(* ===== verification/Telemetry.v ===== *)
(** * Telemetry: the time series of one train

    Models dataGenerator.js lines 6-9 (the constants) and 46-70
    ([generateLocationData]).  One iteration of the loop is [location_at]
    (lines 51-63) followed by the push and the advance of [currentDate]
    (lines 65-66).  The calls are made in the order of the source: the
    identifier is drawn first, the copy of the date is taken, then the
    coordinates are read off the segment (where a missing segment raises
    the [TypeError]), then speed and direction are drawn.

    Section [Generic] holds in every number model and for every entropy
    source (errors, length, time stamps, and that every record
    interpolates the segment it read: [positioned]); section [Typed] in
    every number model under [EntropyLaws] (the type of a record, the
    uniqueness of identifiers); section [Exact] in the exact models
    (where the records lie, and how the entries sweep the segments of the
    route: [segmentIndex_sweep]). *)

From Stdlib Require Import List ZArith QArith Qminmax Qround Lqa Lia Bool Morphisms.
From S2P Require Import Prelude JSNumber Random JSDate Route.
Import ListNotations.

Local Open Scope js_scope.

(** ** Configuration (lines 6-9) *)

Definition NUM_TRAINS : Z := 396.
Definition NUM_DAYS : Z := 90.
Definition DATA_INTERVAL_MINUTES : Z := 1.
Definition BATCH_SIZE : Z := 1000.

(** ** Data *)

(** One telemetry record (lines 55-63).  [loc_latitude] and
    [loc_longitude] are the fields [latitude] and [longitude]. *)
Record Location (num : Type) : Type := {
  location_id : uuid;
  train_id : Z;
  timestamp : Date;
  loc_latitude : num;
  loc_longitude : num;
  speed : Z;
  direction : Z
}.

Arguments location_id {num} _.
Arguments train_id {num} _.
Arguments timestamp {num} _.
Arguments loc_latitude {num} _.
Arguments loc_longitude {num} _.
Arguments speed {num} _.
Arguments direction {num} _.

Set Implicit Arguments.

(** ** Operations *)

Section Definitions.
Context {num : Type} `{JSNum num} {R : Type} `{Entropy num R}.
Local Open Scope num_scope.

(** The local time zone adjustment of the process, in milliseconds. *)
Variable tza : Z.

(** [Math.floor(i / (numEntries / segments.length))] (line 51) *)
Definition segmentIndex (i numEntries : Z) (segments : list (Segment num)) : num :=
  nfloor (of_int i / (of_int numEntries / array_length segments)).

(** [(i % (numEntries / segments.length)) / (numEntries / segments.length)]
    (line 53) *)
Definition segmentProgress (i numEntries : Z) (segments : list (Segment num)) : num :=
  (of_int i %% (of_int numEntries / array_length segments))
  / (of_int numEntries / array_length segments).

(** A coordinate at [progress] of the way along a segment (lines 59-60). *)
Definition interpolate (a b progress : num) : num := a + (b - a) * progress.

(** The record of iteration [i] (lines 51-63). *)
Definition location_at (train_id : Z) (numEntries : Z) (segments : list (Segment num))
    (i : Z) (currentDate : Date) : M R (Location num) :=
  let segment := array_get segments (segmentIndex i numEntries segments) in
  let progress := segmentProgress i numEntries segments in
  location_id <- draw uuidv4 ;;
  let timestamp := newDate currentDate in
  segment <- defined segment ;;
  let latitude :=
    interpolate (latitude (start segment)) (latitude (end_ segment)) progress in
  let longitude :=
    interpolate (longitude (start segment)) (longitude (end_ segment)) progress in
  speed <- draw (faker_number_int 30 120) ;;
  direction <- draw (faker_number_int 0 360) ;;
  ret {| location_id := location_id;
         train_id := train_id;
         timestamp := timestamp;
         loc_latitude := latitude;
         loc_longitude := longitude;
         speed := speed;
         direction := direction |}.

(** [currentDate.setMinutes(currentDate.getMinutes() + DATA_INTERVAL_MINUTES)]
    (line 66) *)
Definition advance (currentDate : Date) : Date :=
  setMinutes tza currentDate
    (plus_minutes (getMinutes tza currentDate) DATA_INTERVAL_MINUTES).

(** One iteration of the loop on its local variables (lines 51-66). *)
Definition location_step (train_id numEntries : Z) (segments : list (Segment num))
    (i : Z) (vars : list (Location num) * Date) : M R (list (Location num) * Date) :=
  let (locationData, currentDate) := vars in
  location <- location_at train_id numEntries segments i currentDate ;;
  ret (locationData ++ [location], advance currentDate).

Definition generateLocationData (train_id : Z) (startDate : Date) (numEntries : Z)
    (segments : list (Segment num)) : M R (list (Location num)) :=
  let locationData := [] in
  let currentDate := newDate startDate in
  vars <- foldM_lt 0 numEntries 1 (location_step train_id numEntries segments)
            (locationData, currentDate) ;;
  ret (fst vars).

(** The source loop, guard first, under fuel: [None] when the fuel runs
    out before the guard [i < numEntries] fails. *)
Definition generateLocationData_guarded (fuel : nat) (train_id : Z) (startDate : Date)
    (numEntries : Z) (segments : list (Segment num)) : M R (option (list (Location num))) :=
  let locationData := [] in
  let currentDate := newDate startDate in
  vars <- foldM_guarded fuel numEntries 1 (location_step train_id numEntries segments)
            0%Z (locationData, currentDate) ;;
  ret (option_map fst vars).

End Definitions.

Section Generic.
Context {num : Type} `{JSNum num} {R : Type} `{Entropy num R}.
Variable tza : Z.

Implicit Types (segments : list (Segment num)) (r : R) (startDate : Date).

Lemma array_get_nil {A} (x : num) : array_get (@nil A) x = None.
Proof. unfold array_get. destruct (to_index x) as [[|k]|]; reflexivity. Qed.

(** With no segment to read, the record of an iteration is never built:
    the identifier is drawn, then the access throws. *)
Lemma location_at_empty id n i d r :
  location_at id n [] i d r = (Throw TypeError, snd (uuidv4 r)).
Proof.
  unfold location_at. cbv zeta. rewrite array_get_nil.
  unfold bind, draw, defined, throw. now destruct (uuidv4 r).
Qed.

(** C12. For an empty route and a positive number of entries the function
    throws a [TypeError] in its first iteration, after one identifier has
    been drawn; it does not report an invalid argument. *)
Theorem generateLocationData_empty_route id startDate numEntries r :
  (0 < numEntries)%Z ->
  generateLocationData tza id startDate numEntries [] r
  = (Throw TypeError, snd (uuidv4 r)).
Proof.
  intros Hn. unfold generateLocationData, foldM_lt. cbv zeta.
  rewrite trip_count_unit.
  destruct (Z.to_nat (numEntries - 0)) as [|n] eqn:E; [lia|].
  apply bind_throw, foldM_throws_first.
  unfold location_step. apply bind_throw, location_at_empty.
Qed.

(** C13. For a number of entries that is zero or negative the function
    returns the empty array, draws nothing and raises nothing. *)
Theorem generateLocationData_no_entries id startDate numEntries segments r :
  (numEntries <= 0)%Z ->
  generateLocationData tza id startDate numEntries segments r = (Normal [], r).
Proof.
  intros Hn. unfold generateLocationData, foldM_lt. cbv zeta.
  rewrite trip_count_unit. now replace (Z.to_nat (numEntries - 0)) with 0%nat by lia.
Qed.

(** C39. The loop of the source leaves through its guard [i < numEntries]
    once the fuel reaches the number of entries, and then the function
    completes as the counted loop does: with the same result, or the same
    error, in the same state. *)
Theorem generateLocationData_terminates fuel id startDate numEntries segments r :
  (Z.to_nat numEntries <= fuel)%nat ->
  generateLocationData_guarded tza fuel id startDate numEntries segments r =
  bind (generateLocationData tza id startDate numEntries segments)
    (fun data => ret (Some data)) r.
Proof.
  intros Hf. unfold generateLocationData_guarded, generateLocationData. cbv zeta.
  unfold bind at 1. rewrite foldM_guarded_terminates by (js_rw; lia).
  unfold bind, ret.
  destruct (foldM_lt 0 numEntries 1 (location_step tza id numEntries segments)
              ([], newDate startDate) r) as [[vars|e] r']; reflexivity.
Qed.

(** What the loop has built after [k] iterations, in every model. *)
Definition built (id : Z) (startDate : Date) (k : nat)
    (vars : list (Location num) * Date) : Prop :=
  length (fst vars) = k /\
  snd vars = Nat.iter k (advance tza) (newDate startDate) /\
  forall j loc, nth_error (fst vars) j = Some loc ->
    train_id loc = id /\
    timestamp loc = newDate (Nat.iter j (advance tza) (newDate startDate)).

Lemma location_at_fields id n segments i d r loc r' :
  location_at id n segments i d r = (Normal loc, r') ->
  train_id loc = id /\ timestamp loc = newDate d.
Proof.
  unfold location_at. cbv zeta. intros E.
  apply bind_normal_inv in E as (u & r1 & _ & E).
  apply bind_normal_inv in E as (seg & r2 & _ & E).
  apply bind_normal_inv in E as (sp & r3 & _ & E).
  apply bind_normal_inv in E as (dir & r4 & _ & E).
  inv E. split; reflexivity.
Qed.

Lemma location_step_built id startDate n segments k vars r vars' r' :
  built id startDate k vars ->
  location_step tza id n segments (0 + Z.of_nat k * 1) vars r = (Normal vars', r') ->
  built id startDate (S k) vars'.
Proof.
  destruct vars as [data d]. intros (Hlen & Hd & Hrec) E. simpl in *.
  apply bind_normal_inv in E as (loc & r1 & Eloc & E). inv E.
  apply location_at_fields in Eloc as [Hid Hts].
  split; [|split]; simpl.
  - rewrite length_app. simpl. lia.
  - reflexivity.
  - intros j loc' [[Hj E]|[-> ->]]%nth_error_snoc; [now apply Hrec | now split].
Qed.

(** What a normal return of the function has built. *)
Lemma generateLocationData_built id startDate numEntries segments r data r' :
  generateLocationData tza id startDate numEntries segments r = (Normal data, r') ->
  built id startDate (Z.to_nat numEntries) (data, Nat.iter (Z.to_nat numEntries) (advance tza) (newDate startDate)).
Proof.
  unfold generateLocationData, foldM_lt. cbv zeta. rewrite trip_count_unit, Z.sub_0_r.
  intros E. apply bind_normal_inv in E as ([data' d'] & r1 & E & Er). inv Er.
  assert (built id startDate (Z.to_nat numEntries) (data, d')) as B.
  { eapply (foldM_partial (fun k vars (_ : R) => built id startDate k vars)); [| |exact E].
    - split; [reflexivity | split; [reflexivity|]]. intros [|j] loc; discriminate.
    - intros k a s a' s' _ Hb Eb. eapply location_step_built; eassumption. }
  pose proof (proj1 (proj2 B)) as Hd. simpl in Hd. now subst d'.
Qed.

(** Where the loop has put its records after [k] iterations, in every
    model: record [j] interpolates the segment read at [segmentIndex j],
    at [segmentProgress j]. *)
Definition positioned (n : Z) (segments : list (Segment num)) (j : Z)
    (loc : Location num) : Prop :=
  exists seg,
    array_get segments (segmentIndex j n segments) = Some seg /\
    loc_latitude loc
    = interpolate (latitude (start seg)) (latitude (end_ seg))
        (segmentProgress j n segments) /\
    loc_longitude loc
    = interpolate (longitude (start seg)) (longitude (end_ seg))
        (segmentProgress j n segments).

+++++

• [INSTRUCTIONS TO FOLLOW] Copy the material above word for word, taking the first line, the line containing "(** One telemetry", and every line between them, and nothing else.

• [RESULT BELOW]
(* ===== verification/Telemetry.v ===== *)
(** * Telemetry: the time series of one train

    Models dataGenerator.js lines 6-9 (the constants) and 46-70
    ([generateLocationData]).  One iteration of the loop is [location_at]
    (lines 51-63) followed by the push and the advance of [currentDate]
    (lines 65-66).  The calls are made in the order of the source: the
    identifier is drawn first, the copy of the date is taken, then the
    coordinates are read off the segment (where a missing segment raises
    the [TypeError]), then speed and direction are drawn.

    Section [Generic] holds in every number model and for every entropy
    source (errors, length, time stamps, and that every record
    interpolates the segment it read: [positioned]); section [Typed] in
    every number model under [EntropyLaws] (the type of a record, the
    uniqueness of identifiers); section [Exact] in the exact models
    (where the records lie, and how the entries sweep the segments of the
    route: [segmentIndex_sweep]). *)

From Stdlib Require Import List ZArith QArith Qminmax Qround Lqa Lia Bool Morphisms.
From S2P Require Import Prelude JSNumber Random JSDate Route.
Import ListNotations.

Local Open Scope js_scope.

(** ** Configuration (lines 6-9) *)

Definition NUM_TRAINS : Z := 396.
Definition NUM_DAYS : Z := 90.
Definition DATA_INTERVAL_MINUTES : Z := 1.
Definition BATCH_SIZE : Z := 1000.

(** ** Data *)

(** One telemetry record (lines 55-63).  [loc_latitude] and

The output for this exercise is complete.